Stored items
━━━━━━
(** * Payment gateway (server.js): amount resolution, configuration cache,
      event lookup and charge submission

    A shallow embedding of the request handlers of [server.js] and of the
    helpers they call.  JavaScript numbers are IEEE 754 binary64 values, which
    is what Rocq's primitive [float] is; their specification in terms of
    [SpecFloat] is used for the arithmetic facts. *)

From Stdlib Require Import ZArith List String Ascii Bool Lia Floats.
Import ListNotations.

Local Open Scope Z_scope.

(** ** JavaScript numbers *)

Module Number.

(** The Number value of a mathematical integer (round to nearest, ties to
    even, as everywhere in the language). *)
Definition ofZ (z : Z) : float :=
  SF2Prim (binary_normalize prec emax z 0 false).

(** The Number value of the decimal [(-1)^neg * M * 10^k] with [0 <= M]: the
    binary64 value nearest to it.  A negative power of ten is divided out
    with the remainder kept as a rounding location, so the quotient is
    rounded once. *)
Definition ofDecimal (neg : bool) (M k : Z) : float :=
  SF2Prim
    (if M =? 0 then S754_zero neg
     else if 0 <=? k then
       binary_normalize prec emax (cond_Zopp neg (M * 10 ^ k)) 0 neg
     else
       let '(q, e, l) := SFdiv_core_binary prec emax M 0 (10 ^ (- k)) 0 in
       binary_round_aux prec emax neg q e l).
(** Networks sized for an environment with one-entry shapes and more
    than one observation feature accept the batches of an update. *)
Lemma sized_for_fit_ready (agent : Agent) (n_obs n_act n_features : nat) :
  sized_for agent n_obs n_obs n_act n_features ->
  observation_space_shape (arg_mdp_info (agent_args agent)) = [n_obs] ->
  action_space_shape (arg_mdp_info (agent_args agent)) = [n_act] ->
  n_obs <> 1 ->
  fit_ready agent.
Proof.
  intros (critic & mu & sigma & Hc & Hmu & Hsigma & Wc & Wmu & Wsigma)
    Hobs Hact Hne g.
  unfold fit_forward, policy_forward, critic_forward, of_shape.
  rewrite Hc, Hmu, Hsigma, Hobs, Hact.
  set (b := N.to_nat (arg_batch_size (agent_args agent))).
  set (state := mkTensor [b; n_obs] (replicate (numel [b; n_obs]) tt)).
  assert (Hsq : squeeze_dim state 1 = Ok state)
    by now apply squeeze_dim_keep with (n := n_obs).
  destruct (actor_forward_shape (ActorNetwork_of_shape mu) state state n_obs
              n_features n_act g Wmu Hsq eq_refl) as (o1 & E1 & _).
  destruct (actor_forward_shape (ActorNetwork_of_shape sigma) state state
              n_obs n_features n_act g Wsigma Hsq eq_refl) as (o2 & E2 & _).
  destruct (critic_forward_shape (CriticNetwork_of_shape critic) b n_obs
              n_features n_act (replicate (numel [b; n_obs]) tt)
              (replicate (numel [b; n_act]) tt) g Wc) as (o3 & E3 & _).
  fold state in E3.
  rewrite bind_assoc, (bind_ok _ _ _ _ _ E1), bind_ret.
  rewrite bind_assoc, (bind_ok _ _ _ _ _ E2), bind_ret.
  rewrite (bind_ok _ _ _ _ _ E3). reflexivity.
Qed.

Lemma fit_ready_ext (agent agent' : Agent) :
  approximators agent' = approximators agent ->
  agent_args agent' = agent_args agent ->
  fit_ready agent -> fit_ready agent'.
Proof.
  unfold fit_ready, fit_forward, approximators. intros [= -> -> ->] -> Hr g.
  apply Hr.
Qed.

(** A fit that leaves the buffer at or below its threshold runs no
    network and updates nothing. *)
Lemma SAC_fit_collects (agent : Agent) (dataset : list Sample)
    (g : Generator) :
  ReplayMemory_initialized (ReplayMemory_add (replay_memory agent) dataset)
    = false ->
  exists agent',
    SAC_fit agent dataset g = (Ok agent', g) /\
    weights agent' = weights agent /\
    replay_memory agent' = ReplayMemory_add (replay_memory agent) dataset /\
    approximators agent' = approximators agent /\
    agent_args agent' = agent_args agent.
Proof.
  intros Hn. unfold SAC_fit. rewrite Hn. eexists. split; [reflexivity|].
  now repeat split.
Qed.

(** A fit of networks that accept the batches returns, with the same
    networks. *)
Lemma SAC_fit_updates (agent : Agent) (dataset : list Sample)
    (g : Generator) :
  fit_ready agent ->
  exists agent',
    SAC_fit agent dataset g = (Ok agent', g) /\
    approximators agent' = approximators agent /\
    agent_args agent' = agent_args agent.
Proof.
  intros Hr. unfold SAC_fit. destruct (ReplayMemory_initialized _).
  - rewrite (bind_ok _ _ _ _ _ (Hr g)). eexists. split; [reflexivity|].
    now split.
  - eexists. split; [reflexivity|]. now split.
Qed.

(** Learning with networks that accept the batches returns, and changes
    neither the agent's networks and arguments nor the declared
    shapes. *)
Lemma learn_steps_run (n_steps_per_fit n : N) (r : Run) (g : Generator) :
  fit_ready (core_agent (run_core r)) ->
  exists r',
    iterate n (learn_step n_steps_per_fit) r g = (Ok r', g) /\
    approximators (core_agent (run_core r'))
      = approximators (core_agent (run_core r)) /\
    agent_args (core_agent (run_core r')) = agent_args (core_agent (run_core r)) /\
    info (core_mdp (run_core r')) = info (core_mdp (run_core r)).
Proof.
  intros Hr. induction n as [|n IH] using N.peano_ind.
  - exists r. now repeat split.
  - destruct IH as (r1 & E1 & Ha1 & Hg1 & Hi1).
    rewrite iterate_succ, (bind_ok _ _ _ _ _ E1).
    unfold learn_step. destruct (step _ _) as [sample s'].
    destruct (n_steps_per_fit <=? run_counter r1 + 1)%N.
    + destruct (SAC_fit_updates (core_agent (run_core r1))
                  (run_dataset r1 ++ [sample]) g)
        as (agent' & E & Ha & Hg); [eapply fit_ready_ext; eassumption|].
      rewrite (bind_ok _ _ _ _ _ E). eexists. split; [reflexivity|].
      cbn [run_core core_agent core_mdp info with_sim].
      repeat split; congruence.
    + eexists. split; [reflexivity|].
      cbn [run_core core_agent core_mdp info with_sim].
      repeat split; assumption.
Qed.

Lemma Core_learn_run (core : Core) (n_steps n_steps_per_fit : N)
    (quiet_flag : bool) (w : World) :
  ready core -> fit_ready (core_agent core) ->
  exists core',
    Core_learn core n_steps n_steps_per_fit quiet_flag w =
      (Ok core',
       mkWorld (trace w ++ [Ev_learn n_steps n_steps_per_fit quiet_flag])
         (files w) (cuda w) (generator w)) /\
    approximators (core_agent core') = approximators (core_agent core) /\
    agent_args (core_agent core') = agent_args (core_agent core) /\
    info (core_mdp core') = info (core_mdp core).
Proof.
  intros Hr Hf. unfold Core_learn. rewrite bind_emit. cbv beta.
  rewrite (bind_ok _ _ _ _ _ (first_action_ready core _ _ Hr)).
  destruct (learn_steps_run n_steps_per_fit n_steps (mkRun core [] 0)
              (generator w) Hf) as (r' & E & Ha & Hg & Hi).
  rewrite (bind_torch_ok _ _ _ r') by exact E.
  exists (run_core r'). split; [reflexivity|]. now repeat split.
Qed.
━━━━━━
### TASK PROMPT
Give only the number of lines in the records that contain the string "numel".

### RESULT OF THE EXERCISE
3